Lezioni metodologiche

– Che cosa si intende per “scrittura” e sue modalità: a) informativo-comunicativa: resoconto, cronaca, ragguaglio, scheda ecc.; b) critico-interpretativo; c) creativo: prosa, versi, poesia in prosa; d) gesto: la scrittura che diventa icona, glifo, oggetto ecc.
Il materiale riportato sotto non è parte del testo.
#[export] Instance cheaper_strict_weak : StrictWeak cheaper priced.
Proof.
  split.
  - intros x Hx. apply not_true_iff_false. rewrite cheaper_iff by done. unfold key_lt.
    destruct (order_key _) as [[? ?] ?]. intros [H|[_ [H|[_ H]]]]; [lia|lia|].
    by rewrite (sw_irrefl (less := str_lt) (P := fun _ => True)) in H.
  - apply cheaper_trans.
  - intros x y z Hx Hy Hz H1 H2. destruct (cheaper x z) eqn:E; [|done].
    destruct (cheaper y x) eqn:E1; [by rewrite (cheaper_trans y x z) in H2|].
    destruct (cheaper_total x y Hx Hy H1 E1) as (Hk & Hl & Hid).
    rewrite <- not_true_iff_false, cheaper_iff in H2 by done. rewrite cheaper_iff, Hk, Hl, Hid in E by done. done.
Qed.

Section selection.
Context {B : Type} `{Backend B, SortSlice}.
Implicit Types c : Client B.

Lemma filtered c l n : n ∈ filter c l ↔ n ∈ l ∧ suitable (cfg c) n = true.
Proof. unfold filter. by rewrite !list_elem_of_In, filter_In. Qed.

Lemma select_cheapest_suitable c l : be_ListNodes (backend c) = Ok l → (∀ n, n ∈ l → suitable (cfg c) n = true → priced n) →
  match Select c with
  | Ok n => n ∈ l ∧ suitable (cfg c) n = true
            ∧ ∀ m, m ∈ l → suitable (cfg c) m = true → cheaper m n = false
  | Err e => e = ErrNoSuitable ∧ ∀ m, m ∈ l → suitable (cfg c) m = false
  end.
Proof.
  intros Hl Hp. unfold Select, Discover. rewrite Hl. cbn [result_map_err].
  pose proof (sort_Slice_perm cheaper (filter c l)) as Hperm.
  assert (sorted_by cheaper (sort_Slice cheaper (filter c l))) as Hs.
  { apply (sort_Slice_sorted cheaper priced); [apply _|]. apply Forall_forall. intros n [Hn Hx]%filtered. by apply Hp. }
  destruct (filter c l) as [|m0 rest] eqn:Ef.
  { split; [done|]. intros m Hm. apply not_true_iff_false. intros Hx.
    assert (m ∈ filter c l) as Hin by by apply filtered. rewrite Ef in Hin. by apply elem_of_nil in Hin. }
  rewrite <- Ef in *. destruct (sort_Slice cheaper (filter c l)) as [|best others] eqn:Eb.
  { apply Permutation_nil in Hperm. by rewrite Hperm in Ef. }
  assert (best ∈ filter c l) as Hb by (rewrite <- Hperm; by left). apply filtered in Hb as [Hb Hbs].
  split_and!; [done|done|]. intros m Hm Hms.
  assert (m ∈ best :: others) as Hin by (rewrite Hperm; by apply filtered).
  apply elem_of_cons in Hin as [->|Hin].
  - apply (sw_irrefl (less := cheaper) (P := priced)). by apply Hp.
  - apply StronglySorted_inv in Hs as [_ Hf]. rewrite Forall_forall in Hf. by apply Hf.
Qed.

Lemma chosen c id n : choose c id = Ok n → ∃ l, be_ListNodes (backend c) = Ok l ∧ n ∈ l
  ∧ (if String.eqb id "" then suitable (cfg c) n = true else NodeID n = id).
Proof.
  unfold choose, Select, Discover. destruct (be_ListNodes (backend c)) as [l|e]; cbn [result_map_err];
    [|by destruct (String.eqb id "")].
  intros Hc. exists l. split; [done|]. revert Hc. destruct (String.eqb id "").
  - pose proof (sort_Slice_perm cheaper (filter c l)) as Hperm.
    destruct (filter c l) as [|m0 rest] eqn:Ef; [done|]. rewrite <- Ef in *.
    destruct (sort_Slice cheaper (filter c l)) as [|best others]; [done|]. intros [= ->].
    apply filtered. rewrite <- Hperm. by left.
  - destruct (List.find _ l) as [m|] eqn:Em; [|done]. intros [= ->].
    apply List.find_some in Em as [Hin Hid]. apply list_elem_of_In in Hin. by apply String.eqb_eq in Hid.
Qed.
End selection.

(** ** Properties *)

(** selection answers the cheapest suitable node, whatever the order of
    the list.  When the prices of the suitable nodes are numbers: selection
    fails exactly when no listed node is active, in the region and under the
    cap; otherwise no suitable node is cheaper, or as cheap and faster, or the
    same with a smaller id; and a backend that lists the same nodes in another
    order, with distinct ids, gets the same answer. *)
Theorem selection_deterministic {B} `{Backend B, SortSlice} (c c' : Client B) l l' :
  be_ListNodes (backend c) = Ok l → be_ListNodes (backend c') = Ok l' → cfg c' = cfg c →
  l ≡ₚ l' → NoDup (map NodeID l) → (∀ n, n ∈ l → suitable (cfg c) n = true → priced n) →
  Select c' = Select c
  ∧ match Select c with
    | Ok n => n ∈ l ∧ suitable (cfg c) n = true ∧ ∀ m, m ∈ l → suitable (cfg c) m = true → cheaper m n = false
    | Err e => e = ErrNoSuitable ∧ ∀ m, m ∈ l → suitable (cfg c) m = false
    end.
Proof.
  intros Hl Hl' Hg Hperm Hd Hp. pose proof (select_cheapest_suitable c l Hl Hp) as H1.
  assert (∀ n, n ∈ l' → suitable (cfg c') n = true → priced n) as Hp' by (intros n Hn; rewrite Hg; apply Hp; by rewrite Hperm).
  pose proof (select_cheapest_suitable c' l' Hl' Hp') as H2. split; [|exact H1]. rewrite Hg in *.
  destruct (Select c) as [n|x], (Select c') as [n'|x'].
  - destruct H1 as (Hn & Hs & Hm), H2 as (Hn' & Hs' & Hm'). rewrite <- Hperm in Hn'. f_equal.
    destruct (cheaper_total n' n) as (_ & _ & Hid); [by apply Hp|by apply Hp|by apply Hm|apply Hm'; [by rewrite <- Hperm|done]|].
    apply list_elem_of_lookup in Hn as [i Hi], Hn' as [j Hj].
    assert (i = j) as ->; [|congruence].
    eapply (NoDup_lookup (map NodeID l)); [done|by apply list_lookup_fmap_Some_2; eauto|].
    apply list_lookup_fmap_Some. eauto.
  - destruct H1 as (Hn & Hs & _), H2 as [_ H2]. rewrite H2 in Hs; [done|]. by rewrite <- Hperm.
  - destruct H2 as (Hn & Hs & _), H1 as [_ H1]. rewrite H1 in Hs; [done|]. by rewrite Hperm.
  - destruct H1 as [-> _], H2 as [-> _]. done.
Qed.

(** nothing is connected at a price nobody approved.  Connecting names a
    listed node, the suitable one for an empty id and otherwise the one with
    that id, and quotes it; when the quoted amount is positive and the hook is
    missing or declines this very quote, the backend is not asked and the call
    answers that approval was denied; in every other case the backend is asked
    once, for this node. *)
Theorem connect_needs_approval {B} `{Backend B, SortSlice} (c c' : Client B) id q r :
  Connect c id = (c', (q, r)) →
  match q with
  | None => c' = c ∧ is_ok r = false
  | Some q =>
    ∃ l n, be_ListNodes (backend c) = Ok l ∧ n ∈ l ∧ q = Client_Quote c n f0
    ∧ (if String.eqb id "" then suitable (cfg c) n = true else NodeID n = id)
    ∧ if f_gt (AmountDERO q) f0 && negb (match Approve (cfg c) with Some hook => hook q | None => false end)
      then c' = c ∧ r = Err ErrApprovalDenied
      else backend c' = (be_Connect (backend c) (NodeID n)).1 ∧ cfg c' = cfg c
           ∧ r = result_map_err ErrConnect (be_Connect (backend c) (NodeID n)).2
  end.
Proof.
  unfold Connect. destruct (choose c id) as [n|e] eqn:Ec; [|by intros [= <- <- <-]].
  apply chosen in Ec as (l & Hl & Hin & Hid).
  destruct (_ && _) eqn:Ea; [|destruct (be_Connect (backend c) (NodeID n)) as [b x] eqn:Eb];
    intros [= <- <- <-]; exists l, n; split_and!; try done; rewrite Ea; [done|by rewrite ?Eb].
Qed.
– La scrittura che copre/scopre e vela/svela l’immagine: esempi dalla storia di artisti che hanno parlato e letto la loro opera e di scrittori che hanno presentato e interpretato l’opera degli artisti

 

Lezioni seminariali

Gli studenti sono invitati a esprimere la loro creatività attraverso le parole, nelle modalità sopra specificate, in relazione

(a) a un’opera o a un gruppo di opere altrui preferibilmente di artisti contemporanei viventi con i quali possono immediatamente misurare la propria intelligenza critica,

(b) a una mostra di cui devono portare una testimonianza scritta in grado di giungere al lettore sia nella forma del resoconto, sia in quella di un’interpretazione critica o creativa: lettura degli elaborati e confronto e dibattito di idee sui limiti e le qualità e quindi verifica degli obiettivi raggiunti.